Stored entries:
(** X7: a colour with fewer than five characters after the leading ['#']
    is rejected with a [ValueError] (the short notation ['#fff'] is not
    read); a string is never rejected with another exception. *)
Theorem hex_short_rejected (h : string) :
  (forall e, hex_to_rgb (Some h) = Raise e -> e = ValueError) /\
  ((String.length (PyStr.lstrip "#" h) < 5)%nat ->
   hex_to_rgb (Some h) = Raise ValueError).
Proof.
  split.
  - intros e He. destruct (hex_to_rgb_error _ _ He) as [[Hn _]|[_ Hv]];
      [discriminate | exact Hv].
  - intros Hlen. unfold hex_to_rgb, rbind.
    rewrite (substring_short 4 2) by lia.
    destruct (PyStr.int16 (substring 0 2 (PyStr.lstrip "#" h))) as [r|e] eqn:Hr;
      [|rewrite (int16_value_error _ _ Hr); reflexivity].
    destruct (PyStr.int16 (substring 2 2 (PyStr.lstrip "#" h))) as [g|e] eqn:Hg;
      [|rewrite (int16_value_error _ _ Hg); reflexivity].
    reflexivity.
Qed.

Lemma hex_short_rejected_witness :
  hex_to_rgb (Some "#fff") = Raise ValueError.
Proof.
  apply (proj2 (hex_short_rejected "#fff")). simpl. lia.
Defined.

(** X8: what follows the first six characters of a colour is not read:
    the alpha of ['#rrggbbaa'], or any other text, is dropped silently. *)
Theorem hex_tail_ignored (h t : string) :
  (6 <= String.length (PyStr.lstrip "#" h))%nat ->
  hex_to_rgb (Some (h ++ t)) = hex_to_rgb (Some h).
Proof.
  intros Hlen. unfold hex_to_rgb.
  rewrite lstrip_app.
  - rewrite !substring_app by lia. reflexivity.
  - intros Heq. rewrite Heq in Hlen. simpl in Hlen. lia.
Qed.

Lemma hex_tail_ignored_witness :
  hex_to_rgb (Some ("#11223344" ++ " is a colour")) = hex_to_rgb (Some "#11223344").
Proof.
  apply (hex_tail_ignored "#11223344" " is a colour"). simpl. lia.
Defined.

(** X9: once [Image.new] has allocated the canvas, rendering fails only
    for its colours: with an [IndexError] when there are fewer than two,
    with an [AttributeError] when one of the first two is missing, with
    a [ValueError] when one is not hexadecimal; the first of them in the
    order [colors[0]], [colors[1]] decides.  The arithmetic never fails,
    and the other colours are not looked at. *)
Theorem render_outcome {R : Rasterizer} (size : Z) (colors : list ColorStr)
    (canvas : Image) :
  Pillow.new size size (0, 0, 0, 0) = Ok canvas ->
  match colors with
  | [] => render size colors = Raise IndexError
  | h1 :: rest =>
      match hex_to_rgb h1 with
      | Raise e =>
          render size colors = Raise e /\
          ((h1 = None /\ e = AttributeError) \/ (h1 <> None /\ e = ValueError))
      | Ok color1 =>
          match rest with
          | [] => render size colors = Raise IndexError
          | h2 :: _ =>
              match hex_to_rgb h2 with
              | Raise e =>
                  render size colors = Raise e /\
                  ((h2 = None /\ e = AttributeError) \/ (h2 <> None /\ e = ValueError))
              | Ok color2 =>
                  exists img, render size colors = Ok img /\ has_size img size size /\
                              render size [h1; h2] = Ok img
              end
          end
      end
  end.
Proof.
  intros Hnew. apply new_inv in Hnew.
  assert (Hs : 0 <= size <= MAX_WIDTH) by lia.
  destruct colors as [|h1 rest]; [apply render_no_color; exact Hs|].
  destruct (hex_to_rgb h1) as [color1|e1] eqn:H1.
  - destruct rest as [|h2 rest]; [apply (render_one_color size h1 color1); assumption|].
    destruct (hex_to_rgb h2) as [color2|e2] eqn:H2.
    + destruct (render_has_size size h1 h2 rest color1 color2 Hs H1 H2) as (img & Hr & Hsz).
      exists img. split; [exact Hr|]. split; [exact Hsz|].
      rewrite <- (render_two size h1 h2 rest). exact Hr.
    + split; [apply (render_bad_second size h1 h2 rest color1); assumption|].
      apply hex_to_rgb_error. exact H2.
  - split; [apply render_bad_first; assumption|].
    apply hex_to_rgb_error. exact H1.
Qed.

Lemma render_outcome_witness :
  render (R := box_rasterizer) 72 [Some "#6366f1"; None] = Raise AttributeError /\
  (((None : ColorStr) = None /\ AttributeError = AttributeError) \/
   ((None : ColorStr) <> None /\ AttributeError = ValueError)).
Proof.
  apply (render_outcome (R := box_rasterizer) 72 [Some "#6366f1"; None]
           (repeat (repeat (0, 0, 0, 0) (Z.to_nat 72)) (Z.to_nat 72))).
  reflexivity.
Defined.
...
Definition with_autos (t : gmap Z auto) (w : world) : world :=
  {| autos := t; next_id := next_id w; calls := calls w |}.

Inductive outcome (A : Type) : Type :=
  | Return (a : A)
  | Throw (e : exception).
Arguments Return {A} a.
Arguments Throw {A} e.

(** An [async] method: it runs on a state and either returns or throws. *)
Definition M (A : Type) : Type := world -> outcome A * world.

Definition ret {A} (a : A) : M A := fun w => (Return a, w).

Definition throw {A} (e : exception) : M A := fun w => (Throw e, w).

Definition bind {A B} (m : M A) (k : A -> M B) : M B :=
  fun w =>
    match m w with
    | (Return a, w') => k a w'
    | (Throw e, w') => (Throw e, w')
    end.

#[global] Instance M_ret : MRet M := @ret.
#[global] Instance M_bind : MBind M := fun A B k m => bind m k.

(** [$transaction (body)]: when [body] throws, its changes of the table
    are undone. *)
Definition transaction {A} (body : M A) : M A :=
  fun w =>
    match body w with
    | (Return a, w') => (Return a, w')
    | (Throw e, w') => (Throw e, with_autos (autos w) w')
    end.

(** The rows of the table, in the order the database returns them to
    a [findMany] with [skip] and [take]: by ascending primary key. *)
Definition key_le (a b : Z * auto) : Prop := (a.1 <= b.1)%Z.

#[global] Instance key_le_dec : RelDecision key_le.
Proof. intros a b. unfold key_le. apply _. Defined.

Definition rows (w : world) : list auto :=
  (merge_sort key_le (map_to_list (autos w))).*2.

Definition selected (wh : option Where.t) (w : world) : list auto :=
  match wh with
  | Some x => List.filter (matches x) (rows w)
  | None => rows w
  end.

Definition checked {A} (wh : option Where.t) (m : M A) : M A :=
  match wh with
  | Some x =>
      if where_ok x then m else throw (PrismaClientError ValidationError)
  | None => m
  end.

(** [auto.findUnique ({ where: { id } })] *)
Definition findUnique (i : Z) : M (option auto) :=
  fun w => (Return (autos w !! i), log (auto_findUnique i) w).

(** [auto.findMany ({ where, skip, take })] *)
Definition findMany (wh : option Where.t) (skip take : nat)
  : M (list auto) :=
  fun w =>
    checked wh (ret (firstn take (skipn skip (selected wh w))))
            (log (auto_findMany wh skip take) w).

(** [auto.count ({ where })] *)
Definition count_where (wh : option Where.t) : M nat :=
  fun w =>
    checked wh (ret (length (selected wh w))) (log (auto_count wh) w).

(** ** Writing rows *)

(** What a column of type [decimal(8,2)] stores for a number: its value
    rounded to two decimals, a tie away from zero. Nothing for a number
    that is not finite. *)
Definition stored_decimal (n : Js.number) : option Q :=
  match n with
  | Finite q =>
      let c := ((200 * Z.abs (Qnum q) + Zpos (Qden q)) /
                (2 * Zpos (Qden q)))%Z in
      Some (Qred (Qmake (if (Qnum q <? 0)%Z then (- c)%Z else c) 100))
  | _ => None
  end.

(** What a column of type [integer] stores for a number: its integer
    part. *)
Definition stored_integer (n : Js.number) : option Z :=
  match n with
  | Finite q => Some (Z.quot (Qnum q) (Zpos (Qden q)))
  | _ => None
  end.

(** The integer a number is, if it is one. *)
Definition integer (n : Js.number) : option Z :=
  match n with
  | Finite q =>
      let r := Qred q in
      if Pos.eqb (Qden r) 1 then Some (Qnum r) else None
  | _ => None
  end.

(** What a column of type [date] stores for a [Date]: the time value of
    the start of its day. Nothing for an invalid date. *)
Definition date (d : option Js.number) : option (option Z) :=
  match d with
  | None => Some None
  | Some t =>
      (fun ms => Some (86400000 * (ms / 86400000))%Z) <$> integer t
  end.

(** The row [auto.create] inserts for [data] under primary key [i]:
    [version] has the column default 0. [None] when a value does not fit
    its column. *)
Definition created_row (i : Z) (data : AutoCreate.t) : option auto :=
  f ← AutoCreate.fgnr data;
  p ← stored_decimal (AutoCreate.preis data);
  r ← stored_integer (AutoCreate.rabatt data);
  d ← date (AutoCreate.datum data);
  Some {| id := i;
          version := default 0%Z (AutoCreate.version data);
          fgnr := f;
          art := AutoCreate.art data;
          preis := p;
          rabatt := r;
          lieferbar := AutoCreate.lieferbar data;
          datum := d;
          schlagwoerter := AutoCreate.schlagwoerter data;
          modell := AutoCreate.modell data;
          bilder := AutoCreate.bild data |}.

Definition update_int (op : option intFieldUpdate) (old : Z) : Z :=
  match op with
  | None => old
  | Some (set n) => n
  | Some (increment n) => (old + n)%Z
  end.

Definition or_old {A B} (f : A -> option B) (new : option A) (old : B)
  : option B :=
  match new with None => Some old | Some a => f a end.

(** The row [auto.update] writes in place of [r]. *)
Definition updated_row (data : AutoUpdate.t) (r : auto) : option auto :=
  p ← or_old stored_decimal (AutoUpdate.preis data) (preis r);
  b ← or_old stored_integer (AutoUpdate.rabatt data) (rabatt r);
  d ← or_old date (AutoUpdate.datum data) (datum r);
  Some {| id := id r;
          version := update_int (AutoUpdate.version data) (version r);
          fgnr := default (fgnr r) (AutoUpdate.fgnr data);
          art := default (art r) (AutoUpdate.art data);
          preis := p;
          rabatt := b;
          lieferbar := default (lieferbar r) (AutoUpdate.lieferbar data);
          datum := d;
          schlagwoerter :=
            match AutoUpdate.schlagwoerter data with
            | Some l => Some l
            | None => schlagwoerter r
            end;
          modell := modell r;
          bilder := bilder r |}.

**Problem details:**
Where a line above contains the string "assumption", tally it, then give the number alone.

**Answer space:**
3